Canada Research Chair in Organic and Medicinal Chemistry, CCVC, PROTEO, Département de chimie, Université Laval, 1045 Avenue de la Médecine, Pavillon Alexandre-Vachon, Québec, Québec, G1V 0A6 (Canada).
Angew Chem Int Ed Engl. 2014 Dec 8;53(50):13835-9. doi: 10.1002/anie.201406088. Epub 2014 Oct 10.
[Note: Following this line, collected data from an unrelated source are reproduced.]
(** C3, amended. In the 5x5 map with a border of material [b > 0] and an
    empty interior, the camera at (2.5, 2.5) facing +x with a view plane
    (0, p) sees in the centre column the east border cell (4, 2) on an
    x-facing side, at perpendicular distance exactly 1.5, with material [b]
    and depth 1.5 / 100.  Two iterations of the DDA loop are enough. *)
Theorem center_column_hits_east_wall (b : Z) (p : Q) (fuel : nat) :
  (0 < b)%Z ->
  (2 <= fuel)%nat ->
  exists h,
    Raycaster.cast_column fuel (border_map5 b) (mkCamera 2.5 2.5 1 0 0 p)
                          (WIDTH / 2)
    = Some (Ok h)
    /\ Raycaster.perp_wall_dist h == 1.5
    /\ Raycaster.hit_tex_id h = b
    /\ Raycaster.hit_side h = 0%Z
    /\ Raycaster.hit_map_x h = 4%Z
    /\ Raycaster.hit_map_y h = 2%Z
    /\ Raycaster.depth h == 0.015.
Proof.
  intros Hb Hfuel.
  destruct fuel as [| [| fuel]]; try lia.
  destruct b as [| b | b]; try lia.
  set (cam := mkCamera 2.5 2.5 1 0 0 p).
  set (m := border_map5 (Z.pos b)).
  assert (Hw : exists s,
             Raycaster.walk (S (S fuel)) m cam (WIDTH / 2) = Some (Ok s)
             /\ Raycaster.side s = 0%Z /\ Raycaster.tex_id s = Z.pos b
             /\ Raycaster.map_x s = 4%Z /\ Raycaster.map_y s = 2%Z
             /\ fst (Raycaster.hit_distance cam
                       (Raycaster.setup cam (WIDTH / 2)) s) == 1.5).
  { subst cam m. destruct p as [[| pn | pn] pd];
      (eexists; split; [vm_compute; reflexivity|];
       repeat split; vm_compute; reflexivity). }
  destruct Hw as (s & Hw & Hside & Htex & Hmx & Hmy & Hperp).
  destruct (finish_ok cam (Raycaster.setup cam (WIDTH / 2)) s) as [h Hh].
  { destruct (Qeq_bool _ 0) eqn:E; [|reflexivity].
    apply Qeq_bool_iff in E. rewrite Hperp in E. discriminate E. }
  exists h. split.
  { unfold Raycaster.cast_column. rewrite Hw, Hh. reflexivity. }
  apply finish_inv in Hh as (Hp & Hs & Ht & Hx & Hy & Hd & _).
  rewrite Hd, Hp, Hs, Ht, Hx, Hy.
  repeat split; try assumption.
  rewrite (clamp01_compat _ (1.5 / FAR_PLANE)).
  - reflexivity.
  - rewrite Hperp. reflexivity.
Qed.

Lemma center_column_hits_east_wall_witness :
  exists h,
    Raycaster.cast_column 8 (border_map5 1) (mkCamera 2.5 2.5 1 0 0 0.66) 512
    = Some (Ok h)
    /\ Raycaster.perp_wall_dist h == 1.5
    /\ Raycaster.hit_tex_id h = 1%Z
    /\ Raycaster.hit_side h = 0%Z
    /\ Raycaster.hit_map_x h = 4%Z
    /\ Raycaster.hit_map_y h = 2%Z
    /\ Raycaster.depth h == 0.015.
Proof.
  apply (center_column_hits_east_wall 1 0.66 8); [reflexivity | repeat constructor].
Defined.

(** ** Termination of the DDA loop *)

Lemma in_map_iff (m : grid) (ix iy : Z) :
  in_map m ix iy = true
  <-> (0 <= ix < MAP_W m /\ 0 <= iy < MAP_H m)%Z.
Proof.
  unfold in_map. rewrite !andb_true_iff, !Z.leb_le, !Z.ltb_lt. tauto.
Qed.

Lemma py_index_ok {A : Type} (l : list A) (i : Z) :
  (0 <= i < Z.of_nat (length l))%Z ->
  exists a, py_index l i = Ok a /\ nth_error l (Z.to_nat i) = Some a.
Proof.
  intros Hi. unfold py_index.
  destruct (Z.ltb_spec i 0) as [Hneg | _]; [lia|].
  destruct (Z.ltb_spec i 0) as [Hneg | _]; [lia|].
  destruct (nth_error l (Z.to_nat i)) as [a |] eqn:E.
  - exists a. split; reflexivity.
  - apply nth_error_None in E. lia.
Qed.

Lemma cell_defined (m : grid) (ix iy : Z) :
  rectangular m = true -> in_map m ix iy = true ->
  exists v, cell m ix iy = Ok v.
Proof.
  intros Hrect Hin. apply in_map_iff in Hin as [Hx Hy].
  destruct (py_index_ok m iy Hy) as (row & Hrow & Hnth).
  assert (Hlen : Z.of_nat (length row) = MAP_W m).
  { unfold rectangular in Hrect.
    rewrite forallb_forall in Hrect.
    apply Z.eqb_eq, Hrect. eapply nth_error_In, Hnth. }
  destruct (py_index_ok row ix) as (v & Hv & _); [lia|].
  exists v. unfold cell. rewrite Hrow. cbn. exact Hv.
Qed.

Lemma in_range (n i : Z) : In i (range n) <-> (0 <= i < n)%Z.
Proof.
  unfold range. rewrite List.in_map_iff. split.
  - intros (k & <- & Hk). apply in_seq in Hk. lia.
  - intros Hi. exists (Z.to_nat i). split; [lia|]. apply in_seq. lia.
Qed.

Lemma border_cell_positive (m : grid) (ix iy : Z) :
  border_nonzero m = true ->
  in_map m ix iy = true ->
  on_border m ix iy = true ->
  exists v, cell m ix iy = Ok v /\ (0 < v)%Z.
Proof.
  intros Hborder Hin Hb. apply in_map_iff in Hin as [Hx Hy].
  unfold border_nonzero in Hborder.
  rewrite forallb_forall in Hborder.
  specialize (Hborder iy (proj2 (in_range _ _) Hy)).
  rewrite forallb_forall in Hborder.
  specialize (Hborder ix (proj2 (in_range _ _) Hx)).
  rewrite Hb in Hborder. cbn in Hborder.
  unfold cell_positive in Hborder.
  destruct (cell m ix iy) as [v | e]; [|discriminate Hborder].
  exists v. split; [reflexivity|]. apply Z.ltb_lt, Hborder.
Qed.

Section DdaLoop.

Variable m : grid.
Variables ddx ddy : Q.
Variables sx sy : Z.
Hypothesis Hsx : unit_step sx.
Hypothesis Hsy : unit_step sy.

Local Abbreviation loop := (Raycaster.dda_loop m ddx ddy sx sy).
Local Abbreviation next := (Raycaster.advance ddx ddy sx sy).
Local Abbreviation inside s :=
  (in_map m (Raycaster.map_x s) (Raycaster.map_y s)).

Lemma loop_step (fuel : nat) (s : Raycaster.dda) :
  loop (S fuel) s =
  if negb (inside (next s)) then Some (Ok (Raycaster.set_tex (next s) 1))
  else match cell m (Raycaster.map_x (next s)) (Raycaster.map_y (next s)) with
       | Raise e => Some (Raise e)
       | Ok v => if (0 <? v)%Z
                 then Some (Ok (Raycaster.set_tex (next s) v))
                 else loop fuel (next s)
       end.
Proof. reflexivity. Qed.

Lemma steps_left_inside (s : Raycaster.dda) :
  inside s = true -> (2 <= steps_left m sx sy s)%Z.
Proof.
  intros H. apply in_map_iff in H.
  unfold steps_left, remaining.
  destruct (sx =? 1)%Z; destruct (sy =? 1)%Z; lia.
Qed.

Lemma steps_left_next (s : Raycaster.dda) :
  steps_left m sx sy (next s) = (steps_left m sx sy s - 1)%Z.
Proof.
  unfold Raycaster.advance, steps_left, remaining.
  destruct Hsx as [-> | ->]; destruct Hsy as [-> | ->];
    destruct (Qltb _ _); cbn; lia.
Qed.
(** X22.  The usage counters stay true to the threads: when the tag ids
    are unique, every usage counter is the number of references to its
    tag in the tag arrays of the threads and every reference is to an
    existing tag, then the same holds after a thread is deleted, after a
    tag is deleted, after any reply or vote requests, and after every
    request to create a thread (under a new id, the ids for new tags
    being new) or to edit one that is not answered 500.  A create or edit
    request that is answered 500 may have saved tag counters without the
    thread. *)
Theorem usage_counters_match_references (db : DB) :
  tagsConsistent db →
  (∀ user title content category tagNames threadId newTagId now,
     threads db !! threadId = None →
     (∀ i j, newTagId i = newTagId j → i = j) →
     freshFrom newTagId 0 (tags db) →
     status (createThread db user title content category tagNames threadId
               newTagId now).2 ≠ 500%nat →
     tagsConsistent
       (createThread db user title content category tagNames threadId
          newTagId now).1)
  ∧ (∀ user threadId, tagsConsistent (deleteThread db user threadId).1)
  ∧ (∀ user threadId title content category tagNames newTagId,
       (∀ i j, newTagId i = newTagId j → i = j) →
       freshFrom newTagId 0 (tags db) →
       status (updateThread db user threadId title content category tagNames
                 newTagId).2 ≠ 500%nat →
       tagsConsistent
         (updateThread db user threadId title content category tagNames
            newTagId).1)
  ∧ (∀ tagId, tagsConsistent (deleteTag db tagId).1)
  ∧ (∀ reqs, tagsConsistent (foldl serve db reqs)).
Proof.
  intros Hc. split_and!.
  - intros. by apply tagsConsistent_create.
  - intros. by apply tagsConsistent_deleteThread.
  - intros. by apply tagsConsistent_updateThread.
  - intros. by apply tagsConsistent_deleteTag.
  - intros reqs. revert db Hc.
    induction reqs as [|req reqs IH]; intros db Hc; [done|].
    simpl. by apply IH, tagsConsistent_serve.
Qed.

Lemma exampleDB_tagsConsistent : tagsConsistent exampleDB.
Proof.
  split_and!.
  - by apply (bool_decide_unpack _).
  - repeat constructor.
  - intros k th E.
    change (threads exampleDB)
      with ({[ "t1" := exampleThread; "t2" := freshThread;
               "t3" := lockedThread ]} : gmap ObjectId Thread) in E.
    apply lookup_insert_Some in E as [[_ <-]|[_ E]];
      [|apply lookup_insert_Some in E as [[_ <-]|[_ E]];
        [|apply lookup_singleton_Some in E as [_ <-]]];
      repeat constructor; by apply (bool_decide_unpack _).
Qed.

Lemma usage_counters_match_references_witness :
  tagsConsistent reactDB.
Proof.
  apply (proj1 (usage_counters_match_references exampleDB
                  exampleDB_tagsConsistent)).
  - reflexivity.
  - apply exampleNewId_inj.
  - apply exampleDB_fresh.
  - vm_compute. lia.
Defined.

(** A create request answered 500 after a tag was saved: the counter of
    the tag javascript is 3, and the threads refer to it twice. *)
Example refused_create_breaks_the_count :
  tagsConsistent exampleDB
  ∧ ¬ tagsConsistent
        (createThread exampleDB user1 "Hooks" "How do hooks work?" "general"
           ["javascript"; "  "] "t9" exampleNewId 9).1.
Proof.
  split; [apply exampleDB_tagsConsistent|].
  intros (_ & Hc & _). apply Forall_cons in Hc as [Hc _].
  vm_compute in Hc. discriminate.
Qed.


(** ** The thread page *)

Lemma locate_cons_other (replyId id : string) (d : nat) (r : Reply)
    (nested rest : Replies) :
  r_id r = Some id →
  String.eqb id replyId = false →
  locate replyId d (rcons (set_replies r nested) rest)
  = match locate replyId (S d) nested with
    | loc_none => locate replyId d rest
    | found => found
    end.
Proof.
  intros Eid H. destruct r as [f k]. unfold r_id in Eid. simpl in Eid.
  simpl. unfold r_id. simpl. by rewrite Eid, H.
Qed.

(** Where a search replaces the reply it finds by one with the same id,
    the replacement is what is found afterwards, at the same depth. *)
Lemma locate_visit_replace {R} (replyId : string) (atHit : Reply → R * Edit)
    (newOf : Reply → Reply) (replies : Replies) :
  (∀ r, (atHit r).2 = edit_replace (newOf r)) →
  (∀ r, r_id (newOf r) = r_id r) →
  ∀ d,
    locate replyId d (visit replyId atHit replies).2
    = match locate replyId d replies with
      | loc_hit d' t => loc_hit d' (newOf t)
      | other => other
      end.
Proof.
  intros Hedit Hid.
  induction replies as [|r rest IHk IHr] using Replies_tree_ind; intros d;
    [done|].
  pose proof (visit_spec replyId atHit (r_replies r) (S d)) as Hk.
  simpl visit. simpl (locate replyId d (rcons r rest)).
  destruct (r_id r) as [id|] eqn:Eid.
  2:{ cbn [snd]. simpl. by rewrite Eid. }
  destruct (String.eqb id replyId) eqn:Heq.
  - rewrite Hedit. cbn [snd applyEdit]. simpl. by rewrite Hid, Eid, Heq.
  - specialize (IHk (S d)).
    destruct (locate replyId (S d) (r_replies r)) as [d' t| |] eqn:El.
    + destruct Hk as (_ & _ & k' & _ & _ & Ev & _).
      rewrite Ev in IHk |- *. cbn [snd] in IHk |- *.
      by rewrite (locate_cons_other replyId id), IHk.
    + rewrite Hk in IHk |- *. cbn [snd] in IHk |- *.
      specialize (IHr d).
      destruct (visit replyId atHit rest) as [res rest'].
      cbn [snd] in IHr |- *.
      by rewrite (locate_cons_other replyId id), IHk.
    + rewrite Hk in IHk |- *. cbn [snd] in IHk |- *.
      by rewrite (locate_cons_other replyId id), IHk.
Qed.

(** The page shows, for an id, the reply the searches of the handlers come
    to. *)
Lemma locateView_locate (db : DB) (user : option Requester)
    (replyId : string) (replies : Replies) :
  ∀ top d,
    match locate replyId d replies with
    | loc_hit d' target =>
        ∃ shown,
          locateView replyId (processReplies db user top replies) = Some shown
          ∧ rv_id (v_fields shown) = Some replyId
          ∧ rv_content (v_fields shown) = r_content target
          ∧ rv_voteScore (v_fields shown) = voteScore (r_votes target)
          ∧ rv_userVote (v_fields shown) = userVoteOf user (r_votes target)
    | loc_none => locateView replyId (processReplies db user top replies) = None
    | loc_thrown => True
    end.
Proof.
  induction replies as [|r rest IHk IHr] using Replies_tree_ind; intros top d;
    [done|].
  simpl. destruct (r_id r) as [id|] eqn:Eid; [|done].
  destruct (String.eqb_spec id replyId) as [->|Hne].
  - rewrite bool_decide_eq_true_2 by done. eexists. by split_and!.
  - rewrite bool_decide_eq_false_2 by congruence.
    specialize (IHk false (S d)).
    destruct (locate replyId (S d) (r_replies r)) as [d' t| |].
    + destruct IHk as (shown & -> & H). by exists shown.
    + rewrite IHk. apply IHr.
    + done.
Qed.

Lemma getThread_found (db : DB) (user : option Requester)
    (threadId : ObjectId) (thread : Thread) :
  threads db !! threadId = Some thread →
  user = None ∨ is_Some (users db !! t_author thread) →
  ∃ db' page,
    getThread db user threadId = (db', thread_ok page)
    ∧ tv_voteScore page = voteScore (t_votes thread)
    ∧ tv_userVote page = userVoteOf user (t_votes thread)
    ∧ tv_replies page = processReplies db user true (t_replies thread)
    ∧ tv_views page
      = t_views thread
        + (if bool_decide ((q_id <$> user) ≠ Some (t_author thread))
           then 1 else 0)
    ∧ db' = (if bool_decide ((q_id <$> user) ≠ Some (t_author thread))
             then set_threads db
                    (<[threadId := set_thread_views thread (t_views thread + 1)]>
                       (threads db))
             else db).
Proof.
  intros E Hu. unfold getThread. rewrite E.
  assert (countsAsView db thread user
          = Some (bool_decide ((q_id <$> user) ≠ Some (t_author thread))))
    as ->.
  { unfold countsAsView. destruct user as [u|]; [|done].
    destruct Hu as [?|Hu]; [done|].
    unfold populateUser, hasUser. rewrite bool_decide_eq_true_2 by done.
    f_equal. simpl.
    destruct (String.eqb_spec (t_author thread) (q_id u)) as [->|Hne]; simpl.
    - by rewrite bool_decide_eq_false_2 by (intros H; by apply H).
    - rewrite bool_decide_eq_true_2; [done|]. congruence. }
  destruct (bool_decide ((q_id <$> user) ≠ Some (t_author thread)));
    eexists _, _; (split; [reflexivity|]); simpl; split_and!; try done; lia.
Qed.

Lemma updateAuthorReputation_known (id author : ObjectId) (delta : Z)
    (us : gmap ObjectId User) :
  is_Some (us !! author) →
  is_Some (updateAuthorReputation id delta us !! author).
Proof.
  rewrite <- !elem_of_dom. by rewrite updateAuthorReputation_dom.
Qed.
(** * Rate limiting gate of the earnings-call collector

    A shallow embedding of [utils/ratelimit_utils.py] and
    [utils/exception.py]: the fixed-window call counter [RateLimit], the
    blocking retry wrapper [sleep_and_retry], and the exception that links
    them.

    Modelling conventions.
    - Clock readings and durations are exact integers ([Z]): ticks of the
      monotonic clock at its resolution.  Rounding of Python floats is not
      modelled.
    - The monotonic clock is an oracle owned by the environment: the
      sequence of its successive readings.  Each call of the clock
      consumes one reading.
    - The wrapped operation acts on a store of its own and either returns
      a value or raises; every execution is recorded in a trace, as is
      every warning logged and every call of the sleep primitive.

    On top of the gate come its users: [years_dict] and [merge_list_dict]
    of [utils/api_utils.py], the class [Roic_API] of [API/roic_api.py]
    that sends every request through [api_request], and the cleaning of
    links in [google_href] of [__main__.py].
    - The values are those of JSON data; a dictionary is a list of keys
      and values in insertion order.
    - The dictionaries that [years_dict] changes in place are objects in
      a heap, named by references.
    - The pages loaded in a browser and the responses of the site are
      parameters. *)

From Stdlib Require Import ZArith List Bool Lia.
From Stdlib Require Ascii.
From Stdlib Require String.
Import ListNotations String.StringSyntax Ascii.AsciiSyntax.
Delimit Scope char_scope with char.
Open Scope string_scope.
Open Scope Z_scope.

Set Implicit Arguments.

(** ** utils/exception.py *)

Record RateLimitException : Type := mkRateLimitException
  { time_remaining : Z;
    message : String.string }.

(** [RateLimitException.__init__(time_remaining, message=...)]. *)
Definition RateLimitException_init (time_remaining : Z) : RateLimitException :=
  mkRateLimitException time_remaining "API calls have reached rate limit.".

Section Gate.

(** What the wrapped operation takes, returns, raises and acts on. *)
Context {Args Data Err Store : Type}.

(** Exceptions that can travel through the wrappers. [ValueError] is what
    [time.sleep] raises on a negative duration. *)
Inductive exn : Type :=
| RateLimitExc (e : RateLimitException)
| ValueError (msg : String.string)
| OtherExc (e : Err).

Inductive value : Type :=
| PyNone
| PyData (d : Data).

Inductive outcome : Type :=
| Return (v : value)
| Raise (e : exn).

(** Observable events, oldest first. *)
Inductive event : Type :=
| Called (a : Args) (o : outcome)
| Warned (e : RateLimitException)
| Slept (d : Z).

Record World : Type := mkWorld
  { mono : nat -> Z;
    reads : nat;
    trace : list event;
    store : Store }.

(** [time.monotonic()]. *)
Definition time_monotonic (w : World) : Z * World :=
  (mono w (reads w),
   mkWorld (mono w) (S (reads w)) (trace w) (store w)).

Definition emit (e : event) (w : World) : World :=
  mkWorld (mono w) (reads w) (trace w ++ [e]) (store w).

(** [threading.RLock]: the owning thread, if any, and how many times it
    has acquired the lock. *)
Record RLock : Type := mkRLock
  { owner : option nat;
    depth : nat }.

Definition RLock_free (l : RLock) (me : nat) : bool :=
  match owner l with
  | None => true
  | Some t => Nat.eqb t me
  end.

Definition RLock_acquire (me : nat) (l : RLock) : RLock :=
  mkRLock (Some me) (S (depth l)).

Definition RLock_release (l : RLock) : RLock :=
  match depth l with
  | S (S d) => mkRLock (owner l) (S d)
  | _ => mkRLock None 0
  end.

(** The lock is free, or held by [me] alone. *)
Definition RLock_mine (me : nat) (l : RLock) : bool :=
  match owner l, depth l with
  | None, O => true
  | Some t, S _ => Nat.eqb t me
  | _, _ => false
  end.

(** ** utils/ratelimit_utils.py: class RateLimit *)

Record RateLimit : Type := mkRateLimit
  { calls : Z;
    interval : Z;
    clock : World -> Z * World;
    raise_on_limit : bool;
    last_reset : Z;
    num_calls : Z;
    lock : RLock }.

Definition set_num_calls (n : Z) (r : RateLimit) : RateLimit :=
  mkRateLimit (calls r) (interval r) (clock r) (raise_on_limit r)
              (last_reset r) n (lock r).

Definition set_last_reset (t : Z) (r : RateLimit) : RateLimit :=
  mkRateLimit (calls r) (interval r) (clock r) (raise_on_limit r)
              t (num_calls r) (lock r).

Definition set_lock (l : RLock) (r : RateLimit) : RateLimit :=
  mkRateLimit (calls r) (interval r) (clock r) (raise_on_limit r)
              (last_reset r) (num_calls r) l.

(** The program state: the one [RateLimit] object shared by every call of
    the decorated function, and the world around it. *)
Record State : Type := mkState
  { self : RateLimit;
    world : World }.

(** [RateLimit.__init__(calls, interval, raise_on_limit)]. *)
Definition RateLimit_init (calls interval : Z) (raise_on_limit : bool)
           (w : World) : State :=
  let '(now, w) := time_monotonic w in
  mkState (mkRateLimit calls interval time_monotonic raise_on_limit
                       now 0 (mkRLock None 0))
          w.

(** The limiter reads the clock [__init__] gave it. *)
Definition monotonic_clock (s : State) : Prop :=
  clock (self s) = time_monotonic.

(** The thread that runs the sequential model. *)
Definition main_thread : nat := 0%nat.

(** How control leaves the [with self.lock:] block of the wrapper. *)
Inductive block_exit : Type :=
| FallThrough
| ReturnNone
| Raised (e : RateLimitException).

(** [self.clock()] *)
Definition call_clock (s : State) : Z * State :=
  let '(t, w) := clock (self s) (world s) in
  (t, mkState (self s) w).

(** [if self.num_calls > self.calls:] and what follows it inside the
    block: raise, return nothing, or leave the block. *)
Definition limit_test (r : RateLimit) (period_remaining : Z) : block_exit :=
  if num_calls r >? calls r then
    if raise_on_limit r
    then Raised (RateLimitException_init period_remaining)
    else ReturnNone
  else FallThrough.

(** The body of [with self.lock:] in [RateLimit.__call__.wrapper], lock
    acquired on entry and released on every exit. *)
Definition locked_block (s : State) : block_exit * State :=
  let s := mkState (set_lock (RLock_acquire main_thread (lock (self s))) (self s))
                   (world s) in
  let '(now, s) := call_clock s in
  let elapsed := now - last_reset (self s) in
  let period_remaining := interval (self s) - elapsed in
  let s :=
    if period_remaining <=? 0 then
      let s := mkState (set_num_calls 0 (self s)) (world s) in
      let '(now', s) := call_clock s in
      mkState (set_last_reset now' (self s)) (world s)
    else s in
  let s := mkState (set_num_calls (num_calls (self s) + 1) (self s)) (world s) in
  (limit_test (self s) period_remaining,
   mkState (set_lock (RLock_release (lock (self s))) (self s)) (world s)).

(** The operation being decorated: it acts on its own store. *)
Definition operation : Type := Args -> Store -> outcome * Store.

(** A call of the undecorated operation with the arguments it was given,
    recorded in the trace. *)
Definition call (op : operation) (a : Args) (s : State) : outcome * State :=
  let '(o, st) := op a (store (world s)) in
  let w := world s in
  (o, mkState (self s)
              (emit (Called a o) (mkWorld (mono w) (reads w) (trace w) st))).

(** A decorated function: it sees the whole program state. *)
Definition func_t : Type := Args -> State -> outcome * State.

(** [RateLimit.__call__(func)] gives [wrapper]. *)
Definition RateLimit_wrapper (func : func_t) : func_t :=
  fun a s =>
    match locked_block s with
    | (Raised e, s) => (Raise (RateLimitExc e), s)
    | (ReturnNone, s) => (Return PyNone, s)
    | (FallThrough, s) => func a s
    end.

(** [logging.warning(...)] of the retry wrapper. *)
Definition logging_warning (e : RateLimitException) (s : State) : State :=
  mkState (self s) (emit (Warned e) (world s)).

(** [time.sleep(secs)]: the call is recorded; a negative duration raises
    [ValueError]. *)
Definition time_sleep (secs : Z) (s : State) : option exn * State :=
  let s := mkState (self s) (emit (Slept secs) (world s)) in
  if secs <? 0
  then (Some (ValueError "sleep length must be non-negative"), s)
  else (None, s).

(** [sleep_and_retry(func)] gives [wrapper]: [while True] is unrolled at
    most [fuel] times; [None] means the loop is still running. *)
Fixpoint sleep_and_retry (fuel : nat) (func : func_t) (a : Args) (s : State)
  : option (outcome * State) :=
  match fuel with
  | O => None
  | S fuel =>
      match func a s with
      | (Raise (RateLimitExc exception), s) =>
          let s := logging_warning exception s in
          match time_sleep (time_remaining exception) s with
          | (Some e, s) => Some (Raise e, s)
          | (None, s) => sleep_and_retry fuel func a s
          end
      | (o, s) => Some (o, s)
      end
  end.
A Friedel-Crafts benzylation of arenes with benzyl fluorides has been developed. The reaction produces 1,1-diaryl alkanes in good yield under mild conditions without the need for a transition metal or a strong Lewis acid. A mechanism involving activation of the C-F bond through hydrogen bonding is proposed. This mode of activation enables the selective reaction of benzylic C-F bonds in the presence of other benzylic leaving groups.
开发了一种芳基与苄基氟的 Friedel-Crafts 苄基化反应。该反应在温和条件下以良好的收率生成 1,1-二芳基烷烃,无需过渡金属或强路易斯酸。提出了一种涉及通过氢键活化 C-F 键的机理。这种活化方式使得在存在其他苄基离去基团的情况下能够选择性地反应苄基 C-F 键。